### YOUR ASSIGNMENT
Take the data below and filter it for lines containing the word "length"; show each line found.

### RECORDS SHOWN
Definition withdraw (q : Queue) (intent : IntentId) (by_surface : str)
    : Queue * result KernelError Input * list Effect :=
  match origin_of <$> queued q intent with
  | None => (q, Err (gone intent), [])
  | Some origin =>
      if negb (bool_decide (surface origin = by_surface))
      then (q, Err (mkKernelError PermissionDenied
                      (lit "that line is " ++ surface origin ++ lit "'s to take back")), [])
      else match take_back q intent with
           | (q', Some input, effects) => (q', Ok input, effects)
           | (q', None, effects) => (q', Err (gone intent), effects)
           end
  end.

Definition drain_queue (d : Desk) (q : Queue) : Queue * list Effect :=
  if d_busy d || d_gate_busy d then (q, [])
  else
    match take_unit q with
    | (q', None) => (q', [])
    | (q', Some unit_) =>
        let work := match unit_ with
                    | UProse inputs => StartTurn inputs OQueue
                    | UCommand intent input => GateQueued intent input
                    end in
        let '(q'', event) := changed q' in (q'', [work; Publish event None])
    end.

(** [finish_close]: every waiting intent is refused. *)
Definition close_queue (q : Queue) : Queue * list Effect :=
  let '(q', waiting) := drain_all q in
  (q', (fun e => reject e.1 SessionClosedCode (lit "the session is closed")) <$> waiting).

(** ** Lines in, lines out

    A run of operations with its ledger: what was offered to the session, what
    it served (handed to a turn, or to a command's run) and what was taken
    back, each in order. *)

Inductive Op :=
| OpProse (d : Desk) (intent : IntentId) (input : Input)
| OpDeliver (d : Desk) (intent : IntentId) (input : Input) (delivery : Delivery)
| OpCommand (d : Desk) (intent : IntentId) (input : Input)
| OpSteer
| OpDrain (d : Desk)
| OpWithdraw (intent : IntentId) (by_surface : str).

Record Ledger := mkLedger {
  lg_queue : Queue;
  lg_offered : list (IntentId * Pending);
  lg_served : list (IntentId * Pending);
  lg_withdrawn : list (IntentId * Pending);
}.

Definition as_prose (e : IntentId * Input) : IntentId * Pending := (e.1, PendProse e.2).

Definition served_by (fx : Effect) : list (IntentId * Pending) :=
  match fx with
  | StartTurn inputs _ => as_prose <$> inputs
  | GateQueued intent input | RunCommand intent input => [(intent, PendCommand input)]
  | _ => []
  end.

(** Whether a delivery is a line this session queues or answers. *)
Definition deliverable (d : Desk) (input : Input) (delivery : Delivery) : bool :=
  negb (d_closed d) && is_ok (validate (stamped input delivery)) && d_answers d.

Definition offered_by (op : Op) : list (IntentId * Pending) :=
  match op with
  | OpProse d intent input => if d_answers d then [(intent, PendProse input)] else []
  | OpDeliver d intent input delivery =>
      if deliverable d input delivery then [(intent, PendProse (stamped input delivery))] else []
  | OpCommand _ intent input => [(intent, PendCommand input)]
  | _ => []
  end.

(** One operation: the next queue, what it served and what it gave back.  The
    commands are those that do not run instantly. *)
Definition run_op (q : Queue) (op : Op)
    : Queue * list (IntentId * Pending) * list (IntentId * Pending) :=
  match op with
  | OpProse d intent input =>
      let '(q', fx) := submit_prose d q intent input in (q', fx ≫= served_by, [])
  | OpDeliver d intent input delivery =>
      let '(q', fx) := deliver_ready d q intent input delivery in (q', fx ≫= served_by, [])
  | OpCommand d intent input =>
      let '(q', fx) := submit_command d false false q intent input in (q', fx ≫= served_by, [])
  | OpSteer => let '(q', taken, _) := steers q in (q', as_prose <$> taken, [])
  | OpDrain d => let '(q', fx) := drain_queue d q in (q', fx ≫= served_by, [])
  | OpWithdraw intent by_surface =>
      match withdraw q intent by_surface with
      | (q', Ok _, _) =>
          (q', [], option_list (find_bool (fun e => bool_decide (e.1 = intent)) (q_entries q)))
      | (q', Err _, _) => (q', [], [])
      end
  end.

Definition ledger_step (l : Ledger) (op : Op) : Ledger :=
  let '(q', served, back) := run_op (lg_queue l) op in
  mkLedger q' (lg_offered l ++ offered_by op) (lg_served l ++ served) (lg_withdrawn l ++ back).

Definition ledger_new : Ledger := mkLedger (mkQueue [] 0) [] [] [].
Definition ledger_run (ops : list Op) : Ledger := foldl ledger_step ledger_new ops.

(** The lines of one kind: commands, or prose. *)
Definition of_kind (command : bool) (l : list (IntentId * Pending)) : list (IntentId * Pending) :=
  retain (fun e => Bool.eqb (is_command e.2) command) l.

(** ** Lemmas *)

Lemma of_kind_app k l l' : of_kind k (l ++ l') = of_kind k l ++ of_kind k l'.
Proof. apply retain_app. Qed.

Lemma as_prose_unpack (l : list (IntentId * Pending)) : (∀ e, e ∈ l → is_command e.2 = false) → as_prose <$> (unpack <$> l) = l.
Proof.
  induction l as [|[i p] l IH]; csimpl; intros H; [done|].
  rewrite IH by (intros; apply H; by right). specialize (H (i, p)). simpl in H.
  destruct p; [|done]. by discriminate H; left.
Qed.

Lemma take_run_split keep q :
  q_entries q = take (length (take_while (λ e, keep e.2) (q_entries q))) (q_entries q)
    ++ q_entries (take_run keep q).1.
Proof. simpl. by rewrite take_drop. Qed.

Lemma take_while_take {A} (p : A → bool) l : take (length (take_while p l)) l = take_while p l.
Proof. induction l as [|x l IH]; simpl; [done|]. destruct (p x); simpl; by rewrite ?IH. Qed.

Lemma take_while_full {A} (p : A → bool) l : (∀ x, x ∈ l → p x = true) → take_while p l = l.
Proof.
  induction l as [|x l IH]; simpl; intros H; [done|]. rewrite H by left.
  f_equal. apply IH. intros y Hy. apply H. by right.
Qed.

(** Taking a run whose entries are prose splits the queue. *)
Lemma take_run_prose keep q : (∀ p, keep p = true → is_command p = false) →
  q_entries q = (as_prose <$> (take_run keep q).2) ++ q_entries (take_run keep q).1.
Proof.
  intros Hk. rewrite (take_run_split keep q) at 1. f_equal. simpl.
  rewrite as_prose_unpack; [done|]. rewrite take_while_take. intros e He%take_while_all. auto.
Qed.

Lemma steerable_prose p : steerable p = true → is_command p = false.
Proof. unfold steerable. intros [H _]%andb_true_iff. by apply negb_true_iff in H. Qed.

Lemma not_ready q : ready q = false →
  ∀ e, e ∈ q_entries q → is_command e.2 = false ∧ is_held (pending_input e.2) = true.
Proof.
  intros H e He. unfold ready in H. rewrite any_false in H. specialize (H e He). simpl in H.
  apply orb_false_iff in H as [H1 H2]. by apply negb_false_iff in H1.
Qed.

(** A queue with nothing but held prose goes whole to the turn that opens. *)
Lemma take_prose_all q : ready q = false →
  q_entries (take_prose q).1 = [] ∧ as_prose <$> (take_prose q).2 = q_entries q.
Proof.
  intros H. pose proof (not_ready q H) as Hn. unfold take_prose, take_run; simpl.
  rewrite take_while_full, drop_all, firstn_all.
  - split; [done|]. apply as_prose_unpack. intros e He. by apply Hn.
  - intros e He. apply negb_true_iff. by apply Hn.
Qed.

Lemma queue_moved_entries q taken : q_entries (queue_moved q taken).1 = q_entries q
  ∧ (queue_moved q taken).2 ≫= served_by = [].
Proof. by destruct taken. Qed.

Lemma queue_moved_split q taken q' fx :
  queue_moved q taken = (q', fx) → q_entries q' = q_entries q ∧ fx ≫= served_by = [].
Proof. intros E. pose proof (queue_moved_entries q taken) as H. by rewrite E in H. Qed.

(** What one operation conserves. *)
Definition conserved (q : Queue) (op : Op) : Prop :=
  let '(q', served, back) := run_op q op in
  (∀ k, of_kind k (served ++ q_entries q') `sublist_of` of_kind k (q_entries q ++ offered_by op))
  ∧ q_entries q ++ offered_by op ≡ₚ served ++ q_entries q' ++ back.

(** The common case: the queue and what is offered, cut in two. *)
Lemma conserved_cut q op q' served : run_op q op = (q', served, []) →
  q_entries q ++ offered_by op = served ++ q_entries q' → conserved q op.
Proof. intros E H. unfold conserved. rewrite E, H, app_nil_r. split; [by intros k|done]. Qed.

Lemma held_then_split q intent input q' inputs fx : ready q = false →
  held_then q intent input = (q', inputs, fx) →
  q_entries q' = [] ∧ as_prose <$> inputs = q_entries q ++ [(intent, PendProse input)]
  ∧ fx ≫= served_by = [].
Proof.
  intros Hr. unfold held_then, take_queue.
  destruct (take_prose_all q Hr) as [H1 H2]. destruct (take_prose q) as [q1 taken].
  destruct (queue_moved q1 taken) as [q2 fx2] eqn:Eq. intros [= <- <- <-].
  destruct (queue_moved_split _ _ _ _ Eq) as [-> ->]. simpl in *. split_and!; [done| |done].
  by rewrite fmap_app, H2.
Qed.

(** Prose that is accepted either waits at the back or opens a turn behind
    everything that waits. *)
Lemma accept_prose busy q intent input origin q' fx : 
  (if busy || ready q then enqueue q intent (PendProse input)
   else let '(q', inputs, effects) := held_then q intent input in
        (q', effects ++ [StartTurn inputs origin])) = (q', fx) →
  q_entries q ++ [(intent, PendProse input)] = (fx ≫= served_by) ++ q_entries q'.
Proof.
  destruct (busy || ready q) eqn:Eb; [by intros [= <- <-]|].
  apply orb_false_iff in Eb as [_ Hr].
  destruct (held_then q intent input) as [[q1 inputs] fx1] eqn:Eh. intros [= <- <-].
  destruct (held_then_split _ _ _ _ _ _ Hr Eh) as (-> & Hi & Hfx).
  rewrite app_nil_r, bind_app, Hfx. simpl. by rewrite app_nil_r, Hi.
Qed.

Lemma conserved_prose q d intent input : conserved q (OpProse d intent input).
Proof.
  destruct (submit_prose d q intent input) as [q' fx] eqn:E.
  eapply conserved_cut; simpl; [by rewrite E|]. unfold submit_prose in E.
  destruct (d_answers d); simpl in E; [by eapply accept_prose|].
  simplify_eq. rewrite app_nil_r. by destruct input.
Qed.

### PROBLEM SOLUTION
  q_entries q = take (length (take_while (λ e, keep e.2) (q_entries q))) (q_entries q)
Lemma take_while_take {A} (p : A → bool) l : take (length (take_while p l)) l = take_while p l.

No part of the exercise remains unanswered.